### ABOUT THIS TASK:
The required output is the exact run of lines below that opens at the line with "Theorem joinURL_double_slash (base" and closes at the line with "intros Hp Hpath".

"""

Lemma push_loop_spec once cancelled n : forall k b last,
  let '(r, waits) := push_loop once cancelled n k b last in
  exists m, (m <= n)%nat /\ length waits = m
    /\ (forall j, (j < m)%nat -> exists e, once (k + j)%nat = Some e /\ Contains e "locked" = true)
    /\ match r with
       | None => (m < n)%nat /\ once (k + m)%nat = None \/ (m = n /\ n = 0%nat /\ last = None)
       | Some err =>
           ((m < n)%nat /\ once (k + m)%nat = Some err /\ Contains err "locked" = false)
           \/ (exists j, m = S j /\ (j < n)%nat /\ cancelled (k + j)%nat = Some err)
           \/ (m = n /\ (n = 0%nat /\ last = Some err \/ exists j, n = S j /\ once (k + j)%nat = Some err))
       end.
Proof.
  induction n as [|n IH]; intros k b last; cbn [push_loop].
  { exists 0%nat. split_and!; [done|done|lia|]. destruct last; eauto 10. }
  destruct (once k) as [err|] eqn:Hk.
  2:{ exists 0%nat. split_and!; [lia|done|lia|]. left. rewrite Nat.add_0_r. split; [lia|done]. }
  destruct (Contains err "locked") eqn:Hlk; simpl.
  2:{ exists 0%nat. split_and!; [lia|done|lia|]. left. rewrite Nat.add_0_r. split_and!; [lia|done..]. }
  assert (H0 : forall m, (forall j, (j < m)%nat -> exists e, once (S k + j)%nat = Some e /\ Contains e "locked" = true) ->
    forall j, (j < S m)%nat -> exists e, once (k + j)%nat = Some e /\ Contains e "locked" = true).
  { intros m Hm [|j] Hj; [rewrite Nat.add_0_r; eauto|]. replace (k + S j)%nat with (S k + j)%nat by lia. apply Hm. lia. }
  destruct (cancelled k) as [e|] eqn:Hc.
  { exists 1%nat. split_and!; [lia|done|apply H0; lia|]. right. left. exists 0%nat. rewrite Nat.add_0_r. split_and!; [done|lia|done]. }
  specialize (IH (S k) (wrap64 (b * 2)) (Some err)). destruct (push_loop _ _ _ _ _ _) as [r waits].
  destruct IH as (m & Hm & Hlen & Hall & Hr). exists (S m). split_and!; [lia|simpl; lia|by apply H0|].
  assert (Hsum : forall j, (k + S j)%nat = (S k + j)%nat) by lia.
  destruct r as [err'|].
  - destruct Hr as [(? & ? & ?)|[(j & -> & ? & ?)|(-> & [(-> & [= ->])|(j & -> & ?)])]].
    + left. rewrite Hsum. split_and!; [lia|done..].
    + right. left. exists (S j). rewrite Hsum. split_and!; [done|lia|done].
    + right. right. split; [done|]. right. exists 0%nat. by rewrite Nat.add_0_r.
    + right. right. split; [done|]. right. exists (S j). by rewrite Hsum.
  - destruct Hr as [(? & ?)|(-> & -> & [=])]. left. rewrite Hsum. split; [lia|done].
Qed.

Lemma push_loop_waits once cancelled n : forall k b last,
  0 <= b -> b * 2 ^ Z.of_nat n < 2 ^ 63 ->
  (push_loop once cancelled n k b last).2 `prefix_of` map (fun i => b * 2 ^ Z.of_nat i) (seq 0 n).
Proof.
  induction n as [|n IH]; intros k b last Hb Hn; cbn [push_loop]; [done|].
  assert (H2 : 2 ^ Z.of_nat (S n) = 2 * 2 ^ Z.of_nat n) by (rewrite Nat2Z.inj_succ, Z.pow_succ_r by lia; lia).
  pose proof (Z.pow_pos_nonneg 2 (Z.of_nat n) ltac:(lia) ltac:(lia)) as Hp.
  assert (Hw : wrap64 (b * 2) = b * 2) by (apply wrap64_id; unfold in64; nia).
  assert (Hm : map (fun i => b * 2 ^ Z.of_nat i) (seq 0 (S n)) = b :: map (fun i => (b * 2) * 2 ^ Z.of_nat i) (seq 0 n)).
  { cbn [seq map]. f_equal; [change (2 ^ Z.of_nat 0) with 1; lia|]. rewrite <- seq_shift, map_map. apply map_ext. intros i.
    rewrite Nat2Z.inj_succ, Z.pow_succ_r by lia. lia. }
  rewrite Hm. case_match; [|by apply prefix_nil]. case_match; [by apply prefix_nil|].
  case_match; [by apply prefix_cons, prefix_nil|]. rewrite Hw.
  specialize (IH (S k) (b * 2) (Some s)). destruct (push_loop _ _ _ _ _ _) as [r ws]. simpl.
  apply prefix_cons, IH; [lia|nia].
Qed.

(** A push is tried at most five times.  It is tried again only after an
    error that speaks of a lock; it succeeds when an attempt succeeds, and else
    returns the error of the last attempt made (or of the context).  Its waits
    double from 100 ms, so that they stay within 3.1 s in all. *)
Theorem Push_attempts (once cancelled : nat -> option string) :
  let '(r, waits) := Push once cancelled in
  waits `prefix_of` waits_ms /\ foldr Z.add 0 waits <= 3100 * Millisecond
  /\ (forall j, (j < length waits)%nat -> exists e, once j = Some e /\ Contains e "locked" = true)
  /\ match r with
     | None => (length waits < 5)%nat /\ once (length waits) = None
     | Some err =>
         ((length waits < 5)%nat /\ once (length waits) = Some err /\ Contains err "locked" = false)
         \/ (exists j, length waits = S j /\ cancelled j = Some err)
         \/ (length waits = 5%nat /\ once 4%nat = Some err)
     end.
Proof.
  unfold Push. pose proof (push_loop_spec once cancelled maxAttempts 0 (100 * Millisecond) None) as H.
  pose proof (push_loop_waits once cancelled maxAttempts 0 (100 * Millisecond) None) as Hw.
  destruct (push_loop _ _ _ _ _ _) as [r waits]. cbn [snd] in Hw.
  change (map _ _) with waits_ms in Hw.
  assert (Hp : waits `prefix_of` waits_ms).
  { apply Hw; [done | reflexivity]. }
  destruct H as (m & Hm & Hlen & Hall & Hr). rewrite Hlen. split_and!; [done| |done|].
  - destruct Hp as [rest Hp]. clear -Hp.
    do 5 (destruct waits as [|? waits]; [vm_compute; discriminate | injection Hp as <- Hp]).
    destruct waits; [vm_compute; discriminate | done].
  - destruct r as [err|].
    + destruct Hr as [(? & ? & ?)|[(j & ? & ? & ?)|(-> & [(? & ?)|(j & Hj & ?)])]]; [by left | right; left; by exists j | done |].
      right. right. injection Hj as <-. done.
    + destruct Hr as [?|(_ & ? & _)]; done.
Qed.

(** ** What is sent *)

Section client.
Context `{URLs}.

Lemma pushOnce_cases (cur : option File) (instanceID : string) (now : Time) (tp : Transport) (peer : Peer) :
  let '(err, sent, log) := pushOnce cur instanceID now tp peer in
  (forall s, sent = Some s -> exists f, cur = Some f /\ f.(f_Peers).(SharedKey) <> "" /\ peer.(p_URL) <> ""
      /\ s.(sent_token) = f.(f_Peers).(SharedKey)
      /\ s.(sent_envelope) = FilterForExport now instanceID 0 f peer.(p_Name)
      /\ joinURL peer.(p_URL) "/peer/v1/items" = Ok s.(sent_url))
  /\ (err = None <-> exists s resp, sent = Some s /\ tp.(tp_do) = Ok resp /\ Z.quot resp.(hr_code) 100 = 2)
  /\ (err <> None -> log = []).
Proof.
  assert (Hno : forall err : string,
     (forall s : Sent, None = Some s -> exists f, cur = Some f /\ f.(f_Peers).(SharedKey) <> "" /\ peer.(p_URL) <> ""
      /\ s.(sent_token) = f.(f_Peers).(SharedKey)
      /\ s.(sent_envelope) = FilterForExport now instanceID 0 f peer.(p_Name)
      /\ joinURL peer.(p_URL) "/peer/v1/items" = Ok s.(sent_url))
     /\ (Some err = None <-> exists (s : Sent) resp, None = Some s /\ tp.(tp_do) = Ok resp /\ Z.quot resp.(hr_code) 100 = 2)
     /\ (Some err <> None -> @nil Entry = [])).
  { intros err. split_and!; [done| |done]. split; [done|]. by intros (? & ? & ? & _). }
  unfold pushOnce. destruct cur as [f|]; [|by apply Hno].
  destruct (String.eqb_spec (SharedKey (f_Peers f)) "") as [|Hk]; [by apply Hno|].
  destruct (String.eqb_spec (p_URL peer) "") as [|Hu]; [by apply Hno|].
  destruct (tp_marshal tp _); [by apply Hno|]. destruct (joinURL _ _) as [u|] eqn:Hj; [|by apply Hno].
  destruct (tp_request tp u); [by apply Hno|]. destruct (httpClient tp _); [by apply Hno|].
  assert (Hsent : forall s, Some {| sent_url := u; sent_token := SharedKey (f_Peers f);
      sent_envelope := FilterForExport now instanceID 0 f (p_Name peer) |} = Some s ->
    exists g, Some f = Some g /\ g.(f_Peers).(SharedKey) <> "" /\ peer.(p_URL) <> ""
      /\ s.(sent_token) = g.(f_Peers).(SharedKey)
      /\ s.(sent_envelope) = FilterForExport now instanceID 0 g peer.(p_Name)
      /\ @Ok string _ u = Ok s.(sent_url)).
  { intros s [= <-]. exists f. done. }
  destruct (tp_do tp) as [resp|] eqn:Hd.
  - destruct (Z.eqb_spec (Z.quot (hr_code resp) 100) 2) as [Hc|Hc]; simpl negb; cbv iota.
    + split_and!; [exact Hsent| |by intros []]. split; [|done]. intros _. eauto 10.
    + split_and!; [exact Hsent| |done]. split; [done|]. intros (? & ? & _ & [= <-] & ?). done.
  - split_and!; [exact Hsent| |done]. split; [done|]. by intros (? & ? & _ & ? & _).
Qed.

(** A push only leaves the process when a key is configured and the peer has
    a URL; it carries the key as its token and exactly the export for that peer's
    name, and goes to the peer's URL extended by the path of the endpoint.  It
    succeeds exactly when it was sent and answered with a 2xx. *)
Theorem pushOnce_sends (cur : option File) (instanceID : string) (now : Time) (tp : Transport) (peer : Peer) :
  let '(err, sent, log) := pushOnce cur instanceID now tp peer in
  (forall s, sent = Some s -> exists f, cur = Some f /\ f.(f_Peers).(SharedKey) <> "" /\ peer.(p_URL) <> ""
      /\ s.(sent_token) = f.(f_Peers).(SharedKey)
      /\ s.(sent_envelope) = FilterForExport now instanceID 0 f peer.(p_Name)
      /\ joinURL peer.(p_URL) "/peer/v1/items" = Ok s.(sent_url))
  /\ (err = None <-> exists s resp, sent = Some s /\ tp.(tp_do) = Ok resp /\ Z.quot resp.(hr_code) 100 = 2)
  /\ (err <> None -> log = []).
Proof. apply pushOnce_cases. Qed.

(** A peer whose store is locked answers a push with the text of that error;
    the error the push returns still speaks of the lock, so it is tried again. *)
Theorem locked_peer_is_retried (f : File) (instanceID : string) (now : Time) (tp : Transport) (peer : Peer) resp err sent log :
  tp.(tp_do) = Ok resp -> resp.(hr_code) = StatusBadRequest -> resp.(hr_error) = "config is locked by another writer" ->
  pushOnce (Some f) instanceID now tp peer = (Some err, Some sent, log) ->
  Contains err "locked" = true.
Proof.
  intros Hd Hc He. unfold pushOnce. rewrite Hd, Hc.
  destruct (_ =? "")%string; [done|]. destruct (_ =? "")%string; [done|].
  destruct (tp_marshal _ _); [done|]. destruct (joinURL _ _); [|done]. destruct (tp_request _ _); [done|]. destruct (httpClient _ _); [done|].
  change (negb (Z.quot StatusBadRequest 100 =? 2)) with true. cbv iota. intros [= <- _ _].
  unfold error_body. rewrite He. change (_ =? "")%string with false. cbv iota.
  assert (Hm : Contains "config is locked by another writer" "locked" = true) by (vm_compute; reflexivity).
  pose proof (Contains_app ("push to " +:+ p_Name peer +:+ ": ") _ "" _ Hm) as Hx.
  rewrite append_nil_r, !append_assoc in Hx. exact Hx.
Qed.

(** A base URL with a path that does not end in a slash gets a double slash:
    the trimming helper puts back the slash that the endpoint's path begins with. *)
Theorem joinURL_double_slash (base p : string) (u : URL) (c : ascii) :
  url_Parse base = Ok u -> url_Path u = p +:+ str1 c -> c <> "/"%char ->
  joinURL base "/peer/v1/items" = Ok (url_String (url_setPath (p +:+ str1 c +:+ "//peer/v1/items") u)).
Proof.
  intros Hp Hpath Hc. unfold joinURL. rewrite Hp, Hpath. do 2 f_equal. f_equal.
  assert (Ht : trim_right_slash (p +:+ str1 c) = p +:+ str1 c).
  { clear Hpath. induction p as [|d p IH].
    - rewrite append_nil_l. simpl. by apply Ascii.eqb_neq in Hc as ->.
    - rewrite append_cons. cbn [trim_right_slash]. rewrite IH.
      destruct (p +:+ str1 c) eqn:E; [|done]. by destruct p. }
  unfold stringsTrimRightSlash. rewrite Ht. destruct (p +:+ str1 c =? "")%string eqn:E.
  - apply String.eqb_eq in E. by destruct p.
  - by rewrite !append_assoc.
Qed.
End client.

(** ** Echo suppression *)

(** A mark suppresses one round of pushes: a [PushAll] within two seconds of
    it pushes to nobody, every other pushes to the enabled peers, and after either
    nothing is marked, so the next one is not suppressed. *)
Theorem PushAll_suppresses_once (now now' : Time) (push push' : Peer -> option string) (peers peers' : list Peer) (c : Client) :
  let '(c1, pushed, errs) := PushAll now push peers c in
  (pushed = if recent now c then None else Some (List.filter p_Enabled peers))
  /\ (recent now c = true <-> c.(lastAppliedAt) <> 0 /\ Sub now c.(lastAppliedAt) < 2 * Second)
  /\ (pushed = None -> errs = [])
  /\ (PushAll now' push' peers' c1).1.2 = Some (List.filter p_Enabled peers').
Proof.
  unfold PushAll. assert (Hr : recent now c = true <-> c.(lastAppliedAt) <> 0 /\ Sub now c.(lastAppliedAt) < 2 * Second).
  { unfold recent, IsZero. by rewrite andb_true_iff, negb_true_iff, Z.eqb_neq, Z.ltb_lt. }
  destruct (recent now c); split_and!; try done; by intros.
Qed.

"""

### TASK RESULT:
Theorem joinURL_double_slash (base p : string) (u : URL) (c : ascii) :
  url_Parse base = Ok u -> url_Path u = p +:+ str1 c -> c <> "/"%char ->
  joinURL base "/peer/v1/items" = Ok (url_String (url_setPath (p +:+ str1 c +:+ "//peer/v1/items") u)).
Proof.
  intros Hp Hpath Hc. unfold joinURL. rewrite Hp, Hpath. do 2 f_equal. f_equal.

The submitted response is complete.